(* ===== verification/Encode.v ===== *)
(** The super classes of the encodings: [Encode] and [EncodeBitSet]
    ([src/include/encode/encode.h],
    [src/include/encode/single/encode_bitset.h]).

    The state of an [EncodeBitSet] is the array of its vertices' bit vectors.
    The neighbor database is a function from a vertex to the list stored for
    it. A persisted encoding is a list of lines, each the numbers of a line. *)
From S2P Require Import Prelude Config BitSet.
From stdpp Require Import options.
Local Open Scope Z_scope.

(** [struct Encode::DecodeInfo]. *)
Record DecodeInfo := {
  decodable : bool;
  block_num : Z;    (* uint16_t *)
  hash_begin : Z;   (* uint16_t *)
  min : Z;
  max : Z
}.

Definition DecodeInfo_lt (a b : DecodeInfo) : bool := negb (decodable a) && decodable b.

(** [enum class EncodeType], compared as integers. *)
Inductive EncodeType := UnFull | Full | NonDecodable.

Definition EncodeType_val (t : EncodeType) : Z :=
  match t with UnFull => 0 | Full => 1 | NonDecodable => 2 end.

(** [if (vertex1 > vertex2) std::swap(vertex1, vertex2)] *)
Definition ordered_pair (vertex1 vertex2 : Z) : Z * Z :=
  if vertex2 <? vertex1 then (vertex2, vertex1) else (vertex1, vertex2).

Lemma ordered_pair_swap u v : ordered_pair u v = ordered_pair v u.
Proof.
  unfold ordered_pair. destruct (Z.ltb_spec v u), (Z.ltb_spec u v); try done; try lia.
  by replace v with u by lia.
Qed.

Section Encode.
Context (C : Config).

(** [Encode()]: the least id that is not a vertex. *)
Definition Encode_vertex_id_upper : Z := u32 (VERTEX_SIZE C + 1).

(** [Encode::DbQuery]: the neighbors the database stores for a vertex. *)
Definition Encode_DbQuery (db : Z -> list Z) (vertex : Z) : list Z := db vertex.

(** [EncodeBitSet(bit_size, vertex_size)] and [EncodeBitSet()]. *)
Definition EncodeBitSet_sized (bit_size vertex_size : Z) : list (list Z) :=
  replicate (Z.to_nat (vertex_size + 1)) (BitSetSIMD_new bit_size).
Definition EncodeBitSet_default : list (list Z) :=
  EncodeBitSet_sized (PER_ENCODE_BIT_SIZE C) (VERTEX_SIZE C).

(** [EncodePersistent(file_path)]: a line for every vertex, its id first. *)
Definition EncodeBitSet_EncodePersistent (encode_bitset_ : list (list Z)) : option (list (list Z)) :=
  for_loop (Z.to_nat (VERTEX_SIZE C)) 1
    (fun i output =>
       d ← zget encode_bitset_ i;
       encode ← BitSetSIMD_Dump d;
       Some (output ++ [i :: encode])) [].

(** [LoadFromDb(file_path)]: the vectors named by the lines are overwritten. A
    line without a number leaves [key] uninitialised. *)
Definition EncodeBitSet_LoadFromDb (encode_bitset_ file : list (list Z)) : option (list (list Z)) :=
  foldM (fun line encode_bitset_ =>
           match line with
           | key :: temp =>
               d ← zget encode_bitset_ key;
               d' ← BitSetSIMD_BlockSet32 d temp;
               zset encode_bitset_ key d'
           | [] => None
           end) file encode_bitset_.

(** The directed variants choose one of two arrays. *)
Definition EncodeBitSet_EncodePersistent_dir (encode_bitset_ in_bitset_ : list (list Z)) (out : bool)
  : option (list (list Z)) :=
  for_loop (Z.to_nat (VERTEX_SIZE C)) 1
    (fun i output =>
       encode ← (if out then d ← zget encode_bitset_ i; BitSetSIMD_Dump d
                 else d ← zget in_bitset_ i; BitSetSIMD_Dump d);
       Some (output ++ [i :: encode])) [].

Definition EncodeBitSet_LoadFromDb_dir (encode_bitset_ in_bitset_ file : list (list Z)) (out : bool)
  : option (list (list Z) * list (list Z)) :=
  foldM (fun line '(encode_bitset_, in_bitset_) =>
           match line with
           | key :: temp =>
               if out then
                 d ← zget encode_bitset_ key;
                 d' ← BitSetSIMD_BlockSet32 d temp;
                 e ← zset encode_bitset_ key d'; Some (e, in_bitset_)
               else
                 d ← zget in_bitset_ key;
                 d' ← BitSetSIMD_BlockSet32 d temp;
                 e ← zset in_bitset_ key d'; Some (encode_bitset_, e)
           | [] => None
           end) file (encode_bitset_, in_bitset_).
End Encode.

(** * What a test promises

    [answers t P]: a certain answer is right. [tested test n P]: for every
    vertex id up to [n] the test is defined and its answer is right. *)

Definition answers (t : PairType) (P : Prop) : Prop :=
  match t with Neighbor => P | NonNeighbor => ~ P | Uncertain => True end.

Lemma answers_decide (P : Prop) `{Decision P} :
  answers (if bool_decide P then Neighbor else NonNeighbor) P.
Proof. by case_bool_decide. Qed.

Lemma answers_iff t (P Q : Prop) : (P <-> Q) -> answers t P -> answers t Q.
Proof. destruct t; simpl; tauto. Qed.

#[export] Instance answers_proper : Proper (eq ==> iff ==> iff) answers.
Proof. intros t ? <- P Q H. split; apply answers_iff; tauto. Qed.

(** The lists that two vertices encode cover an edge: what a test of the pair
    needs of the order in which a graph is encoded. [du] and [dv] say whether
    the codes are decodable; a decodable code that is tested alone must hold the
    edge, two decodable ones hold it in one, two partial ones in both. *)
Definition covers_edge (du dv : bool) (Nu Nv : list Z) (u v : Z) (edge : Prop) : Prop :=
  (v ∈ Nu -> edge) /\ (u ∈ Nv -> edge) /\
  (edge ->
   match du, dv with
   | true, false => v ∈ Nu
   | false, true => u ∈ Nv
   | true, true => v ∈ Nu \/ u ∈ Nv
   | false, false => v ∈ Nu /\ u ∈ Nv
   end).

(** * Persistence *)

Section persistence.
Context (C : Config) (n : nat).
Notation V := (VERTEX_SIZE C).

(** A vector of [n] bytes, made of whole words. *)
Definition stored_at (E : list (list Z)) (v : Z) : Prop :=
  exists d, zget E v = Some d /\ bytes_ok d /\ length d = n.

Definition line_of (E : list (list Z)) (v : Z) (line : list Z) : Prop :=
  exists d ws, zget E v = Some d /\ BitSetSIMD_Dump d = Some ws /\ line = v :: ws /\
    forall d0, length d0 = n -> BitSetSIMD_BlockSet32 d0 ws = Some d.

(** The same vectors, of the vertices. *)
Definition same_vectors (E E' : list (list Z)) : Prop := forall v, 1 <= v <= V -> zget E' v = zget E v.

(** An encoding that can be saved, and whose tests are described by [P], also
    after it was read again. *)
Definition saved_tests (E : list (list Z)) (test : list (list Z) -> Z -> Z -> option PairType) (P : Z -> Z -> PairType -> Prop)
  : Prop :=
  (forall v, 1 <= v <= V -> stored_at E v) /\
  forall E', same_vectors E E' -> forall u v, 1 <= u <= V -> 1 <= v <= V -> exists t, test E' u v = Some t /\ P u v t.

Lemma saved_tests_now E test P :
  saved_tests E test P -> forall u v, 1 <= u <= V -> 1 <= v <= V -> exists t, test E u v = Some t /\ P u v t.
Proof. intros [_ H]. by apply H. Qed.

Context (HV : 1 <= V) (Hn : Z.of_nat n mod 4 = 0).

Lemma EncodePersistent_ok E :
  (forall v, 1 <= v <= V -> stored_at E v) ->
  exists file, EncodeBitSet_EncodePersistent C E = Some file /\ Forall2 (line_of E) (seqZ 1 V) file.
Proof using HV Hn.
  intros HE. unfold EncodeBitSet_EncodePersistent.
  destruct (for_loop_inv (fun i file => Forall2 (line_of E) (seqZ 1 (i - 1)) file)
    (fun i output => d ← zget E i; encode ← BitSetSIMD_Dump d; Some (output ++ [i :: encode])) (Z.to_nat V) 1 [])
    as (file & -> & Hf).
  - constructor.
  - intros i file Hi Hf. destruct (HE i ltac:(lia)) as (d & Ed & Hd & Hl). rewrite Ed. bind_step.
    destruct (Dump_BlockSet32 d d Hd) as (ws & Ews & _); [by rewrite Hl|done|]. rewrite Ews. bind_step.
    eexists. split; [done|]. replace (i + 1 - 1) with (i - 1 + 1) by lia. rewrite seqZ_app by lia.
    apply Forall2_app; [done|]. replace (1 + (i - 1)) with i by lia. constructor; [|constructor].
    exists d, ws. split; [done|]. split; [done|]. split; [done|]. intros d0 Hl0.
    destruct (Dump_BlockSet32 d d0 Hd) as (ws' & Ews' & _ & _ & H); [by rewrite Hl|congruence|congruence].
  - exists file. split; [done|]. by replace (1 + Z.of_nat (Z.to_nat V) - 1) with V in Hf by lia.
Qed.

Lemma LoadFromDb_ok E E0 file :
  Forall2 (line_of E) (seqZ 1 V) file -> (forall v, 1 <= v <= V -> stored_at E0 v) ->
  exists E', EncodeBitSet_LoadFromDb E0 file = Some E' /\ length E' = length E0 /\
    forall v, zget E' v = if decide (1 <= v <= V) then zget E v else zget E0 v.
Proof using HV.
  intros Hfile HE0. unfold EncodeBitSet_LoadFromDb.
  destruct (foldM_inv (fun pre E' => length E' = length E0 /\
      forall v, zget E' v = if decide (1 <= v <= Z.of_nat (length pre)) then zget E v else zget E0 v)
    (fun line E' => match line with key :: temp => d ← zget E' key; d' ← BitSetSIMD_BlockSet32 d temp; zset E' key d' | [] => None end)
    file E0) as (E' & -> & Hl & Hget).
  - split; [done|]. intros v. rewrite decide_False; [done|cbn [length]; lia].
  - intros pre line post E' Heq [Hl Hget].
    assert (seqZ 1 V !! length pre = Some (1 + Z.of_nat (length pre)) /\ line_of E (1 + Z.of_nat (length pre)) line) as [Hk Hline].
    { assert (file !! length pre = Some line) as Hlook by (rewrite Heq; by apply list_lookup_middle).
      destruct (Forall2_lookup_r _ _ _ _ _ Hfile Hlook) as (v & Hv & Hline).
      apply lookup_seqZ in Hv as Hv'. destruct Hv' as [-> _]. done. }
    apply lookup_seqZ in Hk as [_ Hk]. destruct Hline as (d & ws & Ed & _ & -> & Hset).
    set (v := 1 + Z.of_nat (length pre)) in *. destruct (HE0 v ltac:(lia)) as (d0 & Ed0 & _ & Hd0).
    rewrite Hget, decide_False, Ed0 by lia. bind_step. rewrite Hset by done. bind_step.
    pose proof (zget_Some_inv _ _ _ Ed0) as [Hv _]. rewrite <- Hl in Hv. rewrite zset_Some by done.
    eexists. split; [done|]. split; [by rewrite length_insert|]. intros w.
    rewrite (zget_zset E' v w _ _ (zset_Some E' v d Hv)), length_app. cbn [length]. destruct (Z.eqb_spec w v) as [->|Hne].
    + rewrite decide_True by lia. by rewrite Ed.
    + rewrite Hget. destruct (decide (1 <= w <= Z.of_nat (length pre))); destruct (decide _); (done || lia).
  - exists E'. split; [done|]. split; [done|]. intros v. rewrite Hget.
    pose proof (Forall2_length _ _ _ Hfile) as Hlen. rewrite length_seqZ in Hlen.
    destruct (decide (1 <= v <= V)); destruct (decide _); (done || lia).
Qed.
End persistence.

(** An encoding that is written and read into a fresh one of the same size
    has every vertex's vector back; vector 0, which no vertex uses, is not in
    the file. *)
Theorem Encode_save_load (C : Config) (n : nat) (E E0 : list (list Z))
    (HV : 1 <= VERTEX_SIZE C) (Hn : Z.of_nat n mod 4 = 0)
    (HE : forall v, 1 <= v <= VERTEX_SIZE C -> stored_at n E v)
    (HE0 : forall v, 1 <= v <= VERTEX_SIZE C -> stored_at n E0 v) :
  exists file E', EncodeBitSet_EncodePersistent C E = Some file /\ EncodeBitSet_LoadFromDb E0 file = Some E' /\
    length file = Z.to_nat (VERTEX_SIZE C) /\
    forall v, zget E' v = if decide (1 <= v <= VERTEX_SIZE C) then zget E v else zget E0 v.
Proof.
  destruct (EncodePersistent_ok C n HV Hn E HE) as (file & Hfile & Hlines).
  destruct (LoadFromDb_ok C n HV E E0 file Hlines HE0) as (E' & HL & _ & Hget).
  exists file, E'. split; [done|]. split; [done|]. split; [|done].
  rewrite <- (Forall2_length _ _ _ Hlines). by rewrite length_seqZ.
Qed.

Lemma Encode_save_load_witness :
  exists file E', EncodeBitSet_EncodePersistent small_config (replicate 21 [1; 2; 3; 255]) = Some file /\
    EncodeBitSet_LoadFromDb (replicate 21 [0; 0; 0; 0]) file = Some E' /\
    length file = Z.to_nat (VERTEX_SIZE small_config) /\
    forall v, zget E' v = if decide (1 <= v <= VERTEX_SIZE small_config) then zget (replicate 21 [1; 2; 3; 255]) v
                          else zget (replicate 21 [0; 0; 0; 0]) v.
Proof.
  assert (VERTEX_SIZE small_config = 20) as Hv by (vm_compute; reflexivity).
  apply (Encode_save_load small_config 4).
  - rewrite Hv. lia.
  - reflexivity.
  - rewrite Hv. intros v Hr. exists [1; 2; 3; 255]. rewrite zget_lookup, lookup_replicate_2 by lia.
    split; [done|]. split; [|done]. apply (bool_decide_unpack _). vm_compute. exact I.
  - rewrite Hv. intros v Hr. exists [0; 0; 0; 0]. rewrite zget_lookup, lookup_replicate_2 by lia.
    split; [done|]. split; [|done]. apply (bool_decide_unpack _). vm_compute. exact I.
Defined.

Work order: Take the lines from the start of the records through the line holding "Definition EncodeType_val (t", both included, and please print them exactly, with nothing else.

Output for this task:
(* ===== verification/Encode.v ===== *)
(** The super classes of the encodings: [Encode] and [EncodeBitSet]
    ([src/include/encode/encode.h],
    [src/include/encode/single/encode_bitset.h]).

    The state of an [EncodeBitSet] is the array of its vertices' bit vectors.
    The neighbor database is a function from a vertex to the list stored for
    it. A persisted encoding is a list of lines, each the numbers of a line. *)
From S2P Require Import Prelude Config BitSet.
From stdpp Require Import options.
Local Open Scope Z_scope.

(** [struct Encode::DecodeInfo]. *)
Record DecodeInfo := {
  decodable : bool;
  block_num : Z;    (* uint16_t *)
  hash_begin : Z;   (* uint16_t *)
  min : Z;
  max : Z
}.

Definition DecodeInfo_lt (a b : DecodeInfo) : bool := negb (decodable a) && decodable b.

(** [enum class EncodeType], compared as integers. *)
Inductive EncodeType := UnFull | Full | NonDecodable.

Definition EncodeType_val (t : EncodeType) : Z :=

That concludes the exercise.